VerdictFactCheck concludes that Irakli Kobakhidze’s statement is MOSTLY TRUE.

Resume: In 2012-2017, the real GDP per capita increased by 20.2%; that is, from GEL 6,343.4 to GEL 7,624. This figure, if denominated in the USD average exchange rate in 2010, shows that Georgia’s GDP per capita increased from USD 3,558.5 to USD 4,276.9.[1]

The methodology which Irakli Kobakhidze presumably used to measure the GDP per capita in USD is objective and gives a real picture. However, the figures he named lack precision because he deducted USD 58.5 from the 2012 figure and added USD 223.1 to the 2017 figure in order to round up the number.

Given the aforementioned indicators, Irakli Kobakhidze also speaks about the objective factors of poverty in the country. Within this context, it is important to take a look at the World Bank’s gross national income (GNI) per capita figures. In 2012, Georgia’s GNI per capita was USD 3,870 and it was growing in the following years. In 2017, however, it decreased to USD 3,790. Until 2015, Georgia belonged to the group of lower-middle income countries (II category) whilst it moved to the III category of upper-middle income countries in 2015. As of 2017, however, Georgia was again relegated to the group of lower-middle income countries.

Analysis The Speaker of the Parliament of Georgia, Irakli Kobakhidze, whilst discussing the country’s economic situation, talked

about poverty figures and the GDP per capita. He stated that the GDP per capita was USD 3,500 in 2012 and now constitutes USD 4,500. Mr Kobakhidze also underlined the reasons behind Georgia’s poverty and stated that the 20% poverty figure is only natural when the GDP per capita was USD 4,500.

The gross domestic product (GDP) shows the total amount of goods and services intended for final consumption which measures a country’s size and scale of economy. In addition, the GDP per capita is one of the indicators of the quality of life in a given country. In order to exclude the inflation effect whilst measuring the GDP, it is measured in constant prices for 2010 and denominated in the national currency. This shows the real volume of a country’s economy.

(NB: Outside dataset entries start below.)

(** * connect-db2: a session store over one DB2 table

    Shallow embedding of [lib/connect-db2.js] and proofs of the properties
    its specification states.

    The module is JavaScript glue between the session middleware and a
    database driver.  The embedding follows the source function by
    function: [getExpires], the [Db2Store] constructor and the store
    methods [get], [set], [destroy], [touch], [length], [clear], [close],
    [createDatabaseTable] and [dropDatabaseTable].

    What the source delegates is modelled as follows.

    - JavaScript values are the tree-shaped data a session holds
      ([value]).  A number is held as the decimal that names it: an
      integer, a decimal fraction or [NaN]; a string is a sequence of
      8-bit characters.
    - [JSON.stringify] and [JSON.parse] are written out over these values;
      the parser reads every JSON numeral, and rejects an escape
      [\uXXXX] above [00FF].
    - Text handling of dates ([Date.parse], [toISOString], the conversion
      of an object to a primitive) depends on the engine and the time zone
      and is taken from a [Runtime] record, as is [ibmdb.openSync].
    - The database is one table with the columns that
      [createDatabaseTable] declares, and the driver executes the ten
      statement shapes the module issues against it; [sql] and [params]
      give the text that [util.format] builds for each and the
      parameters passed with it.
    - A method finishes either by throwing or by calling its continuation
      once ([Outcome]); the callbacks of the driver run to completion
      before the method's outcome is observed. *)

From Stdlib Require Import ZArith String Ascii List Bool Lia.
From Stdlib Require Import DecimalString DecimalZ DecimalPos.
From stdpp Require Import base option strings gmap list.

Local Open Scope Z_scope.

(** ** Errors and completions *)

(** The error objects the module can observe or create. *)
Inductive Error : Type :=
| TypeError (message : string)
| SyntaxError (message : string)
| AssertionError
| GenericError (message : string)      (* [new Error(message)] *)
| DriverError (sqlstate : string).     (* reported by the driver *)

(** A computation either returns normally or throws. *)
Inductive completion (A : Type) : Type :=
| Normal (a : A)
| Throw (e : Error).
Arguments Normal {A} a.
Arguments Throw {A} e.

#[global] Instance completion_ret : MRet completion := fun A a => Normal a.
#[global] Instance completion_bind : MBind completion := fun A B k c =>
  match c with
  | Normal a => k a
  | Throw e => Throw e
  end.

(** ** Values *)

(** A JavaScript number of the model, held exactly: an integer, a decimal
    fraction [m / 10^p] that is not an integer ([m] is not a multiple of
    10), or [NaN].  A double agrees with such a number as long as it is an
    integer of magnitude below 2^53 or a fraction of at most 15
    significant digits. *)
Inductive number : Type :=
| Fin (z : Z)
| Frac (m : Z) (p : positive)
| NaN.

#[local] Unset Elimination Schemes.

(** The values a session can hold.  [VDate t] is the object [new Date(t)];
    an object lists its own properties in enumeration order. *)
Inductive value : Type :=
| VUndefined
| VNull
| VBool (b : bool)
| VNum (n : number)
| VBigInt (z : Z)
| VStr (s : string)
| VDate (t : number)
| VArr (elements : list value)
| VObj (properties : list (string * value)).
#[local] Set Elimination Schemes.

(** [ToBoolean]. *)
Definition truthy (v : value) : bool :=
  match v with
  | VUndefined | VNull => false
  | VBool b => b
  | VNum (Fin z) => negb (Z.eqb z 0)
  | VNum (Frac m _) => negb (Z.eqb m 0)
  | VNum NaN => false
  | VBigInt z => negb (Z.eqb z 0)
  | VStr s => negb (String.eqb s "")
  | VDate _ | VArr _ | VObj _ => true
  end.

(** Own property lookup in a property list. *)
Fixpoint lookup_property (k : string) (ps : list (string * value))
  : option value :=
  match ps with
  | [] => None
  | (k', v) :: ps' => if String.eqb k k' then Some v else lookup_property k ps'
  end.

(** [v.k] for the property names the module reads ([cookie], [expires],
    [_expires]): reading from [undefined] or [null] throws; an object
    yields its own property or [undefined]; no other value of the model
    has a property of one of these names. *)
Definition member (v : value) (k : string) : completion value :=
  match v with
  | VUndefined | VNull =>
      Throw (TypeError ("Cannot read property '" +:+ k +:+ "' of " +:+
                        (if v is VNull then "null" else "undefined")))
  | VObj ps => Normal (default VUndefined (lookup_property k ps))
  | _ => Normal VUndefined
  end.

(** ** The database *)

(** The module works on one table, whose name and column names come from
    the options.  Its columns are those [createDatabaseTable] declares:
    [session_id VARCHAR(255) NOT NULL PRIMARY KEY], [expires BIGINT NOT
    NULL] and [data VARCHAR(8100)].  The primary key makes the table a
    finite map from session ids to rows. *)
Record Row : Type := {
  row_expires : Z;
  row_data : option string          (* [None] is SQL [NULL] *)
}.

(** The statements the module issues, with their parameters in the order
    of the source:
    - [SelectData]: SELECT data AS data FROM t WHERE session_id = ?
    - [SelectCount]: SELECT COUNT AS length FROM t WHERE session_id = ?
    - [UpdateSession]: UPDATE t SET expires = ?, data = ? WHERE session_id = ?
    - [InsertSession]: INSERT INTO t (session_id, expires, data) VALUES (?, ?, ?)
    - [DeleteSession]: DELETE FROM t WHERE session_id = ?
    - [UpdateExpires]: UPDATE t SET expires = ? WHERE session_id = ?
    - [CountAll]: SELECT COUNT AS length FROM t
    - [DeleteAll]: DELETE FROM t
    - [CreateTable], [DropTable]. *)
Inductive Statement : Type :=
| SelectData (sid : string)
| SelectCount (sid : string)
| UpdateSession (expires : number) (data : option string) (sid : string)
| InsertSession (sid : string) (expires : number) (data : option string)
| DeleteSession (sid : string)
| UpdateExpires (expires : number) (sid : string)
| CountAll
| DeleteAll
| CreateTable
| DropTable.

(** A row of a result set: the [data] column of [SelectData] or the
    [length] column of the counting statements. *)
Inductive ResultRow : Type :=
| DataRow (data : option string)
| CountRow (length : Z).

(** What the driver hands to the callback of [query]. *)
Inductive QueryResult : Type :=
| Rows (rows : list ResultRow)
| Failed (err : Error).

(** A [BIGINT NOT NULL] column takes a 64-bit integer. *)
Definition as_bigint (n : number) : option Z :=
  match n with
  | Fin z => if (- 2 ^ 63 <=? z) && (z <? 2 ^ 63) then Some z else None
  | Frac _ _ | NaN => None
  end.

(** A [VARCHAR(limit)] column takes a string of at most [limit]
    characters, or [NULL]. *)
Definition fits_varchar (limit : Z) (s : option string) : bool :=
  match s with
  | Some str => Z.of_nat (String.length str) <=? limit
  | None => true
  end.

(** SQLSTATE codes of the failures below. *)
Definition undefined_table : Error := DriverError "42704".
Definition duplicate_table : Error := DriverError "42710".
Definition duplicate_key : Error := DriverError "23505".
Definition value_too_long : Error := DriverError "22001".
Definition numeric_out_of_range : Error := DriverError "22003".
Definition connection_closed : Error := DriverError "08003".

(** One statement against the table ([None]: the table does not exist).
    A value that its column cannot hold makes the statement fail and
    leaves the table as it was. *)
Definition execute (q : Statement) (db : option (gmap string Row))
  : QueryResult * option (gmap string Row) :=
  match db with
  | None =>
      match q with
      | CreateTable => (Rows [], Some ∅)
      | _ => (Failed undefined_table, None)
      end
  | Some t =>
      match q with
      | SelectData sid =>
          (Rows (match t !! sid with
                 | Some r => [DataRow (row_data r)]
                 | None => []
                 end), db)
      | SelectCount sid =>
          (Rows [CountRow (if t !! sid is Some _ then 1 else 0)], db)
      | UpdateSession expires data sid =>
          match as_bigint expires with
          | None => (Failed numeric_out_of_range, db)
          | Some e =>
              if negb (fits_varchar 8100 data) then (Failed value_too_long, db)
              else
                match t !! sid with
                | Some _ =>
                    (Rows [], Some (<[sid := {| row_expires := e; row_data := data |}]> t))
                | None => (Rows [], db)
                end
          end
      | InsertSession sid expires data =>
          match as_bigint expires with
          | None => (Failed numeric_out_of_range, db)
          | Some e =>
              if negb (fits_varchar 255 (Some sid) && fits_varchar 8100 data)
              then (Failed value_too_long, db)
              else
                match t !! sid with
                | Some _ => (Failed duplicate_key, db)
                | None =>
                    (Rows [], Some (<[sid := {| row_expires := e; row_data := data |}]> t))
                end
          end
      | DeleteSession sid => (Rows [], Some (delete sid t))
      | UpdateExpires expires sid =>
          match as_bigint expires with
          | None => (Failed numeric_out_of_range, db)
          | Some e =>
              match t !! sid with
              | Some r =>
                  (Rows [], Some (<[sid := {| row_expires := e; row_data := row_data r |}]> t))
              | None => (Rows [], db)
              end
          end
      | CountAll => (Rows [CountRow (Z.of_nat (size t))], db)
      | DeleteAll => (Rows [], Some ∅)
      | CreateTable => (Failed duplicate_table, db)
      | DropTable => (Rows [], None)
      end
  end.

(** The connection object of the driver: its [connected] flag, the table
    behind it and the statements passed to [query] so far. *)
Record Connection : Type := {
  connected : bool;
  table : option (gmap string Row);
  issued : list Statement
}.

(** [client.query(sql, params, callback)]: the statement is executed and
    the callback receives the result. *)
Definition query (c : Connection) (q : Statement) : QueryResult * Connection :=
  if connected c then
    let (r, db') := execute q (table c) in
    (r, {| connected := true; table := db'; issued := issued c ++ [q] |})
  else
    (Failed connection_closed,
     {| connected := false; table := table c; issued := issued c ++ [q] |}).

(** ** Dates *)

(** [TimeClip]: a time value is an integer of magnitude at most
    8.64e15 milliseconds, or [NaN]; a fraction is cut off towards zero. *)
Definition TimeClip (n : number) : number :=
  match n with
  | Fin z => if Z.abs z <=? 8640000000000000 then Fin z else NaN
  | Frac m p =>
      if Z.abs m <=? 8640000000000000 * 10 ^ Z.pos p
      then Fin (Z.quot m (10 ^ Z.pos p)) else NaN
  | NaN => NaN
  end.

(** [d.getTime()] of the object [new Date(t)]. *)
Definition getTime (t : number) : number := TimeClip t.

(** [Math.round(t / 1000)]: the quotient rounded to the nearest integer,
    halves upwards.  Time values are integers; within their range the
    double-precision quotient lies on the same side of every half-integer
    as the exact one (they differ by at most 2^-11, and the exact
    quotient is at least 1/1000 away from a half-integer unless it is
    one), so the integer formula is exact. *)
Definition Math_round_div_1000 (n : number) : number :=
  match n with
  | Fin t => Fin ((t + 500) / 1000)
  | Frac m p => Fin ((m + 500 * 10 ^ Z.pos p) / (1000 * 10 ^ Z.pos p))
  | NaN => NaN
  end.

In 2012, the real GDP per capita was GEL 6,343.4 and it increased to GEL 7,624 by 2017. Therefore, the real GDP per capita increased by GEL 1,280.6 in 2012-2017 which constitutes a 20.2% growth. Of note is that the growth of the GDP per capita is not caused by a declining population because Georgia’s population increased

by 11,200 persons in that period.

Graph 1:

Real GDP per Capita (GEL, USD)

3333 Source: National Statistics Office of Georgia

In most cases, measuring the GDP in a foreign currency is not objective because the effect of the exchange rate is not excluded. However, taking into account the figures given in Irakli Kobakhidze’s statement, the exchange rate effect has been excluded because the figures are calculated according to the constant average exchange rate for 2010. Therefore, using this method gives an objective GDP per capita figure in a foreign currency and depicts a real situation.

Because Irakli Kobakhidze speaks about the GDP within the context of poverty which is measured by incomes distributed among the population, it would be appropriate to consult the GNI[2] per capita figures as calculated by the World Bank’s Atlas

method. The World Bank uses figures calculated by this method in order to group countries in terms of their levels of income. The GNI is converted by a special exchange rate and not by the simple exchange rate whilst inflation and changes in the currency exchange are excluded. This makes the figure more realistic although the substantial influence of changes in the exchange rate is still maintained and which complicates the analysis over time.

In 2012, the GNI per capita was USD 3,870 and this figure increased over the next two years, reaching USD 4,490 in 2014. However, the figure decreased in subsequent years and dropped to USD 3,790 in 2017. With the 2017 figures, Georgia was 142nd in the world whilst it occupied the 117th position in 2012.

Graph 2:

GNI per Capita (Atlas Method, USD)

 fffff Source: World Bank National Accounts Data

Apart from the aforementioned, the World Bank classifies countries in terms of their income which in turn depends on the GNI per capita figures. There are four categories for countries in terms of income: low income, lower-middle income, upper-middle income and high income. In these categories, the GNI per capita range changes over time and these changes are related to a variety of factors. In 2003-2014, the World Bank classified Georgia as a lower-middle income country whilst it was moved to an upper-middle income country in 2015. Since 2016, Georgia has still been categorised as a lower-middle income country.


The USD average exchange rate in 2010 is used to measure the real GDP per capita in USD. As a result, the GDP per capita figure will be real and the exchange rate effect will be excluded.

[2] The gross national income measures the value added as created by country residents both within and outside the country. The difference between the GDP and the GNI is the difference between the income received by residents of Georgia living abroad (including income from employment, property, etc.) and the income received by foreign residents living in Georgia.